Darin Lewis

Personal information
- Date of birth: 28 April 1976 (age 48)
- Place of birth: Tunapuna, Trinidad and Tobago
- Height: 1.75 m (5 ft 9 in)
- Position(s): Striker

Team information
- Current team: WASA FC
- Number: 9

Youth career
- 1997–1998: Mercer County Community College
- 1999–2000: Connecticut Huskies

Senior career*
- Years: Team / Apps / (Gls)
- 2001: Portland Timbers / 7 / (0)
- 2002: MetroStars / 3 / (0)
- 2002: Virginia Beach Mariners / 11 / (0)
- WASA FC

= Darin Lewis =

Trinidadian soccer player (born 1976)

Darin Lewis (born 28 April 1976) is a Trinidadian soccer player who plays for WASA FC.

==Youth==
The son of former Trinidad and Tobago national football captain Steve Pierre, Lewis attended Mercer County Community College where he was part of Mercer's 1997 and 1998 JUCO soccer championship teams.

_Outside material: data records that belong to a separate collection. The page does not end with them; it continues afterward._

Lemma search_inv_init : search_inv G s target ∅ [(0, s, [s])].
Proof.
  split.
  - intros d v back [= -> -> ->]%list_elem_of_singleton. constructor.
  - right. exists 0, [s]. split; [by apply list_elem_of_singleton | apply Qle_refl].
  - intros u du E. by rewrite lookup_empty in E.
  - intros u du E. by rewrite lookup_empty in E.
  - apply lookup_empty.
Qed.

Lemma search_inv_skip dist fringe d v back rest :
  search_inv G s target dist fringe →
  pop_min fringe = Some ((d, v, back), rest) → is_Some (dist !! v) →
  search_inv G s target dist rest.
Proof.
  intros I (Hmem & _ & _)%pop_min_Some Hv. split.
  - intros d' v' b Hin. apply (inv_walk _ _ _ _ _ I). apply Hmem. by right.
  - destruct (inv_start _ _ _ _ _ I) as [? | (d0 & b & Hin & Hle)]; [by left |].
    apply Hmem in Hin as [[= -> -> ->] | Hin]; [by left | right; eauto].
  - apply (inv_opt _ _ _ _ _ I).
  - intros u du Hu x w Hx.
    destruct (inv_closed _ _ _ _ _ I _ _ Hu _ _ Hx) as [? | (d' & b & Hin & Hle)];
      [by left |].
    apply Hmem in Hin as [[= -> -> ->] | Hin]; [by left | right; eauto].
  - apply (inv_target _ _ _ _ _ I).
Qed.

Lemma search_inv_settle dist fringe d v back rest :
  search_inv G s target dist fringe →
  pop_min fringe = Some ((d, v, back), rest) → dist !! v = None → v ≠ target →
  search_inv G s target (<[v := d]> dist)
             (rest ++ relax G (<[v := d]> dist) d v back).
Proof.
  intros I Hpop Hv Hvt. pose proof (pop_min_Some _ _ _ Hpop) as (Hmem & _ & _).
  assert (Hkeep : ∀ x, is_Some (dist !! x) → is_Some (<[v := d]> dist !! x)).
  { intros x Hx. destruct (decide (v = x)) as [-> | Hne].
    - rewrite lookup_insert_eq. eauto.
    - by rewrite lookup_insert_ne. }
  assert (Hpopped : walk G s v d back).
  { apply (inv_walk _ _ _ _ _ I). apply Hmem. by left. }
  split.
  - intros d' v' b [Hin | Hin]%elem_of_app.
    + apply (inv_walk _ _ _ _ _ I). apply Hmem. by right.
    + apply elem_of_relax in Hin as (u & w & [= -> -> ->] & Hin & _).
      by econstructor.
  - destruct (inv_start _ _ _ _ _ I) as [? | (d0 & b & Hin & Hle)]; [left; auto |].
    apply Hmem in Hin as [[= -> -> ->] | Hin].
    + left. rewrite lookup_insert_eq. eauto.
    + right. exists d0, b. split; [apply elem_of_app; by left | done].
  - intros u du Hu c b Hwalk. destruct (decide (v = u)) as [<- | Hne].
    + rewrite lookup_insert_eq in Hu. injection Hu as <-.
      eapply popped_is_optimal; eauto.
    + rewrite lookup_insert_ne in Hu by done.
      by eapply (inv_opt _ _ _ _ _ I).
  - intros u du Hu x w Hx. destruct (decide (v = u)) as [<- | Hne].
    + rewrite lookup_insert_eq in Hu. injection Hu as <-.
      destruct (<[v := d]> dist !! x) as [dx |] eqn:Ex; [left; eauto | right].
      exists (d + w), (x :: back). split; [| apply Qle_refl].
      apply elem_of_app. right. apply elem_of_relax. eauto.
    + rewrite lookup_insert_ne in Hu by done.
      destruct (inv_closed _ _ _ _ _ I _ _ Hu _ _ Hx) as [? | (d' & b & Hin & Hle)];
        [left; auto |].
      apply Hmem in Hin as [[= -> -> ->] | Hin].
      * left. rewrite lookup_insert_eq. eauto.
      * right. exists d', b. split; [apply elem_of_app; by left | done].
  - rewrite lookup_insert_ne by done. apply (inv_target _ _ _ _ _ I).
Qed.
(** * lattpy: the Bravais lattice core ([lattpy/base.py])

    A shallow embedding of [BravaisLattice] and of the numpy and Python
    operations it is written with, followed by the properties of the
    distance-shell discovery, the neighbour table and the vector algebra.

    Numbers are the program's own: a numpy [float64] is a binary64 value
    ([PrimFloat.float], IEEE 754 round-to-nearest-even), a Python [int] is a
    [Z].  A one-dimensional [ndarray] is a list, a two-dimensional one a list
    of rows. *)

From Stdlib Require Import String ZArith List Bool Lia Uint63 Floats Sorted.
From Stdlib Require Import FinFun.
From Stdlib Require Import DecimalString DecimalNat.
Import ListNotations.

Local Open Scope Z_scope.

Definition float64 := float.
Definition ndarray := list float64.
Definition matrix := list ndarray.

(** ** Exceptions and results *)

(** The exceptions the modelled code can raise.  [ValueError] keeps the
    array an f-string interpolates beside the text of the message. *)
Inductive exn : Type :=
| ConfigurationError (msg hint : string)
| ValueError (msg : string) (arg : ndarray)
| IndexError (msg : string).

Inductive outcome (A : Type) : Type :=
| Return (a : A)
| Raise (e : exn).
Arguments Return {A} a.
Arguments Raise {A} e.

Definition obind {A B} (c : outcome A) (k : A -> outcome B) : outcome B :=
  match c with
  | Return a => k a
  | Raise e => Raise e
  end.

Declare Scope outcome_scope.
Delimit Scope outcome_scope with outcome.
Notation "x <-! c ;; k" := (obind c (fun x => k))
  (at level 61, c at next level, right associativity) : outcome_scope.
Local Open Scope outcome_scope.

Fixpoint mapO {A B} (f : A -> outcome B) (l : list A) : outcome (list B) :=
  match l with
  | [] => Return []
  | x :: l' => y <-! f x ;; ys <-! mapO f l' ;; Return (y :: ys)
  end.

(** ** Python lists *)

Module py.

Definition len {A} (l : list A) : Z := Z.of_nat (length l).

(** [l[i]]: a negative index counts from the end, anything outside
    [-len, len) raises [IndexError]. *)
Definition getitem {A} (l : list A) (i : Z) : outcome A :=
  let j := if i <? 0 then i + len l else i in
  if j <? 0 then Raise (IndexError "list index out of range")
  else match nth_error l (Z.to_nat j) with
       | Some x => Return x
       | None => Raise (IndexError "list index out of range")
       end.

(** [l[0:k]]: a negative [k] counts from the end; bounds are clamped. *)
Definition slice_to {A} (l : list A) (k : Z) : list A :=
  let j := if k <? 0 then Z.max 0 (k + len l) else k in
  firstn (Z.to_nat j) l.

(** [l[k:]] for [k = -1]: the last element, as a list. *)
Definition slice_last {A} (l : list A) : list A :=
  skipn (length l - 1) l.
(** * The evaluation session of the script grader front end (src/App.tsx)

    The component [App] keeps eight pieces of React state, three event
    handlers ([handleFileChange], [handleUpload], [handleDownload]) and one
    effect that owns the [EventSource] streaming the logs of the current
    evaluation.  The development below embeds them as functions on an
    explicit state, with the browser objects the handlers touch (the
    [EventSource]s, the network, the saved file) kept in a [session]. *)

From stdpp Require Import base list strings pretty.
From Stdlib Require Import Ascii NArith Lia.

Set Warnings "-register-all".

(** ** JavaScript values *)

(** A JavaScript string is held as the bytes of its UTF-8 encoding (what a
    string literal of this file denotes), so that concatenation and the test
    for the empty string are those of the source. *)
Module Js.

(** The values a parsed JSON body and its properties range over, with
    [undefined] for a property that is absent.  A number is held as the text
    [Number::toString] gives for it. *)
Inductive value : Type :=
  | VUndefined
  | VNull
  | VBool (b : bool)
  | VNum (repr : string)
  | VStr (s : string)
  | VArr (elems : list value)
  | VObj (props : list (string * value)).

(** What a [throw] carries: an [Error] instance with its [message], or any
    other value ([err instanceof Error] is the only test the source makes). *)
Inductive exn : Type :=
  | JsError (message : string)
  | NotAnError.

Definition completion (A : Type) : Type := exn + A.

In 1999, he transferred to the University of Connecticut where he played on the men's soccer team in 1999 and 2000. In 2000, the Huskies won the NCAA Men's Division I Soccer Championship and Lewis was a Second Team All American.

==Professional==
In June 2001, he signed with the Portland Timbers of the USL A-League. On 1 April 2002, he joined the MetroStars as one of three allowed foreign players. He played three games, one start before going down injured. A week later, a multi-player trade brought in two more foreign players and the MetroStars released Lewis.